AIM OF THE EXERCISE: Please return all lines of the data below containing the string "Lemma".

= = = = =

(** Changing a flag of a block that stays failed. *)
Lemma still_failed_inv t t' k i i' : tree_inv t → blocks_ t !! k = Some i → same_node i i' →
  isFailed i = true → isFailed i' = true → status_ok (status i') →
  Z.testbit (status i') 7 = Z.testbit (status i) 7 →
  blocks_ t' = <[k := i']> (blocks_ t) → tips_ t' = tips_ t → tree_inv t'.
Proof.
  intros Hinv Hk Hsn Hf Hf' Hst H7 Eb Et.
  apply (update_tree_inv t t' k i i'); [done|done|by apply same_node_links|done|congruence| |done..].
  by rewrite !can_tip_failed.
Qed.

(** Below a failed block everything is failed and no tip. *)
Lemma failed_below t k i x : tree_inv t → blocks_ t !! k = Some i → isFailed i = true →
  ancestor (blocks_ t) k x → ∃ j, blocks_ t !! x = Some j ∧ isFailed j = true ∧ x ∉ tips_ t.
Proof.
  intros Hinv Hk Hf [n Hn].
  assert (∃ j, blocks_ t !! x = Some j ∧ isFailed j = true) as (j & Hj & Hfj).
  { revert x Hn. induction n as [|n IH]; simpl; intros x Hn; [injection Hn as ->; eauto|].
    destruct (blocks_ t !! x) as [j|] eqn:Hj; simpl in Hn; [|done].
    destruct (pprev j) as [q|] eqn:Hq; simpl in Hn; [|done].
    destruct (IH q Hn) as (jq & Hjq & Hfq). exists j. split; [done|].
    apply (flag_failed 7); [lia|]. rewrite <- Hfq. by apply (ti_child _ Hinv x j q jq). }
  exists j. split_and!; [done|done|]. intros Hx%(ti_tips _ Hinv). destruct Hx as (j' & Hj' & Hc & _).
  assert (j' = j) as -> by congruence. by rewrite can_tip_failed in Hc.
Qed.

(** The reasons the operations accept, as flag bits. *)
Definition reason_bit (reason n : Z) : Prop := reason = Z.shiftl 1 n ∧ (n = 5 ∨ n = 6).

Lemma reason_valid reason n : reason_bit reason n → isValidInvalidationReason reason = true.
Proof. intros [-> [->| ->]]; done. Qed.

Lemma setFlag_id n i : 0 <= n → Z.testbit (status i) n = true → setFlag (Z.shiftl 1 n) i = i.
Proof.
  intros Hn Hb. unfold setFlag. destruct (Z.eqb_spec (Z.lor (status i) (Z.shiftl 1 n)) (status i)) as [|E]; [done|].
  exfalso. apply E. apply Z.bits_inj'. intros q Hq. rewrite Z.lor_spec, testbit_one by lia.
  destruct (Z.eqb_spec q n) as [->|]; [by rewrite Hb|by rewrite orb_false_r].
Qed.

(** What the caller must know about the block. *)
Record invalidatable (t : tree) (k : K) (i : index_t) (p : K) (n : Z) : Prop := {
  iv_inv : tree_inv t;
  iv_block : blocks_ t !! k = Some i;
  iv_prev : pprev i = Some p;
  iv_fork : contains (blocks_ t) (activeChain_ t) (Some k) = Ok false;
  iv_pop : n = 6 → level (status i) ≠ 4;
  iv_level : isFailed i = true ∨ 1 <= level (status i)
}.

(** Invalidating a block off the active chain succeeds, keeps the
    invariant, sets the reason on the block and changes nothing else but the
    FAILED_CHILD flags; afterwards every block of the subtree is failed and
    none of them is a tip. *)
Lemma invalidateSubtree_correct t k i p reason n : reason_bit reason n →
  invalidatable t k i p n →
  ∃ t', invalidateSubtree k reason false t = Ok t' ∧ tree_inv t' ∧ same_rest t t' ∧
    store_rel same_own (<[k := setFlag reason i]> (blocks_ t)) (blocks_ t') ∧
    ∀ x, ancestor (blocks_ t') k x →
      ∃ j, blocks_ t' !! x = Some j ∧ isFailed j = true ∧ x ∉ tips_ t'.
Proof.
  intros [Er Hn] [Hinv Hk Hp Hfork Hpop Hlvl].
  assert (5 <= n <= 6) as Hn' by lia. pose proof (ti_store _ Hinv) as Hok.
  assert (status_ok (status i)) as Hst by by eapply so_status.
  assert (∀ t', tree_inv t' → store_rel same_own (<[k := setFlag reason i]> (blocks_ t)) (blocks_ t') →
    ∀ x, ancestor (blocks_ t') k x → ∃ j, blocks_ t' !! x = Some j ∧ isFailed j = true ∧ x ∉ tips_ t')
    as Hbelow.
  { intros t' Hinv' Hrel x. destruct (store_rel_lookup _ _ _ k (setFlag reason i) Hrel) as (j & Hj & Hs).
    { apply lookup_insert_eq. }
    apply (failed_below t' k j); [done|done|]. apply (flag_failed n); [lia|].
    destruct Hs as (_ & Hb & _). rewrite <- Hb, Er, setFlag_bit by lia.
    by rewrite Z.eqb_refl, orb_true_r. }
  unfold invalidateSubtree. rewrite (deref_eq _ _ _ Hk). cbn [mbind result_bind]. rewrite Hp.
  rewrite (reason_valid reason n) by (by split). cbn [vassert mbind result_bind].
  rewrite Er, hasFlags_bit by lia. destruct (Z.testbit (status i) n) eqn:Eb.
  { exists t. rewrite setFlag_id by (done || lia). rewrite insert_id by done.
    split_and!; [done..|]. apply Hbelow; [done|].
    rewrite Er, setFlag_id by (done || lia). by rewrite insert_id. }
  rewrite isValid_eq by done. cbn [mbind result_bind]. change BLOCK_VALID_TREE with 1.
  destruct (isFailed i) eqn:Ef; cbn [negb andb].
  - rewrite (doInvalidate_eq t k i n) by (done || lia). eexists. split; [done|].
    set (i' := setFlag (Z.shiftl 1 n) i).
    match goal with |- tree_inv ?T ∧ _ => set (t' := T) end.
    assert (tree_inv t') as Hinv'.
    { apply (still_failed_inv t _ k i i'); [done|done|symmetry; apply same_node_setFlag|done| | | |done|].
      - apply setFlag_failed. lia.
      - apply status_ok_setFlag; done || lia.
      - unfold i'. rewrite setFlag_bit by lia. destruct (Z.eqb_spec 7 n); [lia|by rewrite orb_false_r].
      - cbn. apply set_eq. intros x. rewrite elem_of_difference, elem_of_singleton. split; [tauto|].
        intros Hx. split; [done|]. intros ->. apply (ti_tips _ Hinv) in Hx as (j & Hj & Hc & _).
        assert (j = i) as -> by congruence. by rewrite can_tip_failed in Hc. }
    split_and!; [done|done|done|]. apply Hbelow; [done|]. by rewrite Er.
  - destruct (Z.leb_spec 1 (level (status i))); [cbn [negb]|lia].
    rewrite Hfork. cbn [mbind result_bind].
    destruct (invalidate_flags_ok t k i p n) as (t' & Ht' & Hinv' & Hrest & Hrel); [done..|].
    exists t'. apply bind_Ok in Ht' as (t1 & -> & Ht'). cbn [mbind result_bind].
    apply bind_Ok in Ht' as (t2 & -> & Ht'). cbn [mbind result_bind]. rewrite Ht'.
    split_and!; [done..|]. apply Hbelow; [done|]. by rewrite Er.
Qed.

(** A status is determined by the own flags and the invariant, level by level. *)
Lemma status_determined_below t t2 h : tree_inv t → tree_inv t2 →
  (∀ x i, blocks_ t !! x = Some i → height i < h → ∃ j, blocks_ t2 !! x = Some j ∧ same_own i j) →
  ∀ x i, blocks_ t !! x = Some i → height i < h →
    ∃ j, blocks_ t2 !! x = Some j ∧ same_node i j ∧ status i = status j.
Proof.
  intros Hinv Hinv2 Hrel.
  assert (∀ n x i, blocks_ t !! x = Some i → height i < h → Z.to_nat (height i) = n →
    ∃ j, blocks_ t2 !! x = Some j ∧ same_node i j ∧ status i = status j) as Hall; [|by eauto].
  induction n as [n IH] using (well_founded_induction lt_wf). intros x i Hx Hlt Hh.
  destruct (Hrel x i Hx Hlt) as (j & Hj & Hsn & Hb & Hroot).
  exists j. split_and!; [done|done|]. destruct (pprev i) as [p|] eqn:Hp; [|by apply Hroot].
  apply Z.bits_inj'. intros q _. destruct (decide (q = 7)) as [->|Hq]; [|by apply Hb].
  destruct (wf_prev _ (so_wf _ (ti_store _ Hinv)) x i p) as (ip & Hip & Hhp & _); [done..|].
  pose proof (wf_height _ (so_wf _ (ti_store _ Hinv)) _ _ Hip).
  destruct (IH (Z.to_nat (height ip)) ltac:(lia) p ip Hip ltac:(lia) eq_refl) as (jp & Hjp & _ & Est).
  rewrite (ti_child _ Hinv x i p ip) by done.
  assert (pprev j = Some p) as Hpj by (rewrite <- Hp; symmetry; apply Hsn).
  rewrite (ti_child _ Hinv2 x j p jp) by done. unfold isFailed. by rewrite Est.
Qed.

Lemma status_determined t t2 : tree_inv t → tree_inv t2 →
  store_rel same_own (blocks_ t) (blocks_ t2) →
  ∀ x i, blocks_ t !! x = Some i → ∃ j, blocks_ t2 !! x = Some j ∧ same_node i j ∧ status i = status j.
Proof.
  intros Hinv Hinv2 Hrel x i Hx.
  apply (status_determined_below t t2 (height i + 1)); [done|done| |done|lia].
  intros y iy Hy _. by apply (store_rel_lookup _ _ _ _ _ Hrel).
Qed.

Lemma tips_determined t t2 : tree_inv t → tree_inv t2 →
  (∀ x i, blocks_ t !! x = Some i → ∃ j, blocks_ t2 !! x = Some j ∧ same_node i j ∧ status i = status j) →
  (∀ x, is_Some (blocks_ t2 !! x) → is_Some (blocks_ t !! x)) → tips_ t2 = tips_ t.
Proof.
  intros Hinv Hinv2 Hall Hdom. apply set_eq. intros x.
  rewrite (ti_tips _ Hinv x), (ti_tips _ Hinv2 x). unfold is_valid_tip, valid_tip.
  assert (∀ i j, same_node i j → status i = status j → can_tip i = can_tip j) as Hct.
  { intros i j _ E. apply can_tip_eq; [intros; by rewrite E|]. unfold isFailed. by rewrite E. }
  split.
  - intros (j & Hj & Hcj & Hn). destruct (Hdom x) as [i Hi]; [eauto|].
    destruct (Hall x i Hi) as (j' & Hj' & Hsn & Est). assert (j' = j) as -> by congruence.
    exists i. split; [done|]. split; [by rewrite (Hct i j)|]. intros c ic Hc Hic.
    destruct (Hall c ic Hic) as (jc & Hjc & Hsnc & Estc). rewrite (Hct ic jc) by done.
    apply (Hn c); [|done]. replace (pnext j) with (pnext i) by apply Hsn. done.
  - intros (i & Hi & Hci & Hn). destruct (Hall x i Hi) as (j & Hj & Hsn & Est).
    exists j. split; [done|]. split; [by rewrite <- (Hct i j)|]. intros c jc Hc Hjc.
    destruct (Hdom c) as [ic Hic]; [eauto|].
    destruct (Hall c ic Hic) as (jc' & Hjc' & Hsnc & Estc). assert (jc' = jc) as -> by congruence.
    rewrite <- (Hct ic jc) by done. apply (Hn c); [|done]. replace (pnext i) with (pnext j); [done|].
    symmetry. apply Hsn.
Qed.

(** C14: Revalidating a block with the reason it was invalidated for restores
    the status of every block of the tree and the set of tips. *)
Theorem revalidateSubtree_undo t k i p reason n : reason_bit reason n →
  invalidatable t k i p n → isFailed i = false →
  ∃ t1 t2, invalidateSubtree k reason false t = Ok t1 ∧ revalidateSubtree k reason false t1 = Ok t2 ∧
    tree_inv t2 ∧ same_rest t t2 ∧ tips_ t2 = tips_ t ∧
    ∀ x i, blocks_ t !! x = Some i →
      ∃ j, blocks_ t2 !! x = Some j ∧ same_node i j ∧ status i = status j.
Proof.
  intros Hr Hiv Hf. pose proof Hr as [Er Hn]. pose proof Hiv as [Hinv Hk Hp Hfork _ _].
  assert (5 <= n <= 6) as Hn' by lia.
  destruct (invalidateSubtree_correct t k i p reason n Hr Hiv) as (t1 & Ht1 & Hinv1 & Hrest1 & Hrel1 & _).
  destruct (store_rel_lookup _ _ _ k (setFlag reason i) Hrel1) as (i1 & Hi1 & Hs1 & Hb1 & _).
  { apply lookup_insert_eq. }
  assert (Z.testbit (status i1) n = true) as Hbit.
  { rewrite <- Hb1, Er, setFlag_bit by lia. by rewrite Z.eqb_refl, orb_true_r. }
  assert (∀ q, 5 <= q <= 7 → Z.testbit (status i) q = false) as Hclean.
  { intros q Hq. destruct (Z.testbit (status i) q) eqn:E; [|done].
    by rewrite (flag_failed q) in Hf. }
  destruct (wf_prev _ (so_wf _ (ti_store _ Hinv)) k i p) as (jp & Hjp & Hhp & _); [done..|].
  (* the blocks below the height of [k] are unchanged *)
  destruct (status_determined_below t t1 (height i) Hinv Hinv1) with (x := p) (i := jp)
    as (jp1 & Hjp1 & _ & Estp); [|done|lia|].
  { intros x ix Hx Hh. apply (store_rel_lookup _ _ _ _ _ Hrel1). rewrite lookup_insert_ne; [done|].
    intros ->. assert (ix = i) as -> by congruence. lia. }
  assert (same_node i i1) as Hsi1.
  { transitivity (setFlag reason i); [symmetry; apply same_node_setFlag|done]. }
  assert (pprev i1 = Some p) as Hp1 by (rewrite <- Hp; symmetry; apply Hsi1).
  assert (∀ q, q ≠ n → 0 <= q → Z.testbit (status i1) q = Z.testbit (status i) q) as Hsame.
  { intros q Hqn Hq. destruct (decide (q = 7)) as [->|Hq7].
    - rewrite (ti_child _ Hinv1 k i1 p jp1), (ti_child _ Hinv k i p jp) by done.
      unfold isFailed. by rewrite Estp.
    - rewrite <- Hb1, Er, setFlag_bit by lia. destruct (Z.eqb_spec q n); [done|by rewrite orb_false_r]. }
  set (i2 := unsetFlag (Z.shiftl 1 n) i1).
  assert (∀ q, Z.testbit (status i2) q = Z.testbit (status i) q) as Hi2.
  { intros q. destruct (Z.lt_ge_cases q 0); [by rewrite !Z.testbit_neg_r by lia|].
    unfold i2. rewrite unsetFlag_bit by lia. destruct (Z.eqb_spec q n) as [->|].
    - by rewrite andb_false_r, Hclean by lia.
    - rewrite andb_true_r. by apply Hsame. }
  assert (isFailed i2 = false) as Hf2 by (rewrite isFailed_bits, !Hi2, !Hclean by lia; done).
  destruct (revalidate_flags_ok t1 k i1 n) as (t2 & Ht2 & Hinv2 & Hrest2 & Hrel2); [done..|].
  fold i2 in Hrel2. exists t1, t2. split; [done|].
  assert (∀ x ix, blocks_ t !! x = Some ix → ∃ j, blocks_ t2 !! x = Some j ∧ same_own ix j) as Hown.
  { intros x ix Hx. destruct (decide (x = k)) as [->|Hxk].
    - assert (ix = i) as -> by congruence.
      destruct (store_rel_lookup _ _ _ k i2 Hrel2) as (j & Hj & Hsj); [apply lookup_insert_eq|].
      exists j. split; [done|]. etrans; [|exact Hsj]. split_and!; [|done|congruence].
      etrans; [exact Hsi1|]. symmetry. apply same_node_unsetFlag.
    - destruct (store_rel_lookup _ _ _ x ix Hrel1) as (j1 & Hj1 & Hs); [by rewrite lookup_insert_ne|].
      destruct (store_rel_lookup _ _ _ x j1 Hrel2) as (j & Hj & Hs'); [by rewrite lookup_insert_ne|].
      exists j. split; [done|]. by etrans. }
  assert (∀ x ix, blocks_ t !! x = Some ix →
    ∃ j, blocks_ t2 !! x = Some j ∧ same_node ix j ∧ status ix = status j) as Hst.
  { intros x ix Hx. apply (status_determined_below t t2 (height ix + 1)); [done|done| |done|lia]. eauto. }
  assert (∀ x, is_Some (blocks_ t2 !! x) → is_Some (blocks_ t !! x)) as Hdom.
  { intros x [j Hj]. pose proof (Hrel2 x) as E2. rewrite Hj in E2. pose proof (Hrel1 x) as E1.
    destruct (decide (x = k)) as [->|Hxk]; [eauto|].
    rewrite lookup_insert_ne in E2 by done. rewrite lookup_insert_ne in E1 by done.
    destruct (blocks_ t !! x); [eauto|]. destruct (blocks_ t1 !! x); [inversion E1|inversion E2]. }
  split; [|split_and!; [done|by etrans|by apply tips_determined|done]].
  unfold revalidateSubtree. rewrite (deref_eq _ _ _ Hi1). cbn [mbind result_bind].
  unfold isRoot. rewrite bool_decide_eq_false_2 by congruence. cbn [negb vassert mbind result_bind].
  rewrite (reason_valid reason n Hr). cbn [vassert mbind result_bind].
  rewrite Er at 1. rewrite hasFlags_bit by lia. rewrite Hbit. cbn [negb].
  assert (hasFlags i1 (Z.ldiff BLOCK_FAILED_MASK reason) = false) as ->.
  { unfold hasFlags. apply negb_false_iff, Z.eqb_eq. apply Z.bits_inj'. intros q Hq.
    rewrite Z.land_spec, Z.bits_0, Z.ldiff_spec. unfold BLOCK_FAILED_MASK.
    change BLOCK_FAILED_CHILD with (Z.shiftl 1 7). change BLOCK_FAILED_POP with (Z.shiftl 1 6).
    change BLOCK_FAILED_BLOCK with (Z.shiftl 1 5). rewrite !Z.lor_spec, Er, !testbit_one by lia.
    destruct (Z.eqb_spec q n) as [->|]; cbn [negb]; [by rewrite !andb_false_r|].
    rewrite Hsame by done.
    destruct (Z.eqb_spec q 7) as [->|]; [by rewrite Hclean by lia|].
    destruct (Z.eqb_spec q 6) as [->|]; [by rewrite Hclean by lia|].
    destruct (Z.eqb_spec q 5) as [->|]; [by rewrite Hclean by lia|]. by rewrite andb_false_r. }
  apply bind_Ok in Ht2 as (t1' & Ht1' & Ht2). rewrite Er, Ht1'. cbn [mbind result_bind].
  rewrite Ht2. done.
Qed.
End props.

= = = = =

RESULT OF THIS EXERCISE:
Lemma still_failed_inv t t' k i i' : tree_inv t → blocks_ t !! k = Some i → same_node i i' →
Lemma failed_below t k i x : tree_inv t → blocks_ t !! k = Some i → isFailed i = true →
Lemma reason_valid reason n : reason_bit reason n → isValidInvalidationReason reason = true.
Lemma setFlag_id n i : 0 <= n → Z.testbit (status i) n = true → setFlag (Z.shiftl 1 n) i = i.
Lemma invalidateSubtree_correct t k i p reason n : reason_bit reason n →
Lemma status_determined_below t t2 h : tree_inv t → tree_inv t2 →
Lemma status_determined t t2 : tree_inv t → tree_inv t2 →
Lemma tips_determined t t2 : tree_inv t → tree_inv t2 →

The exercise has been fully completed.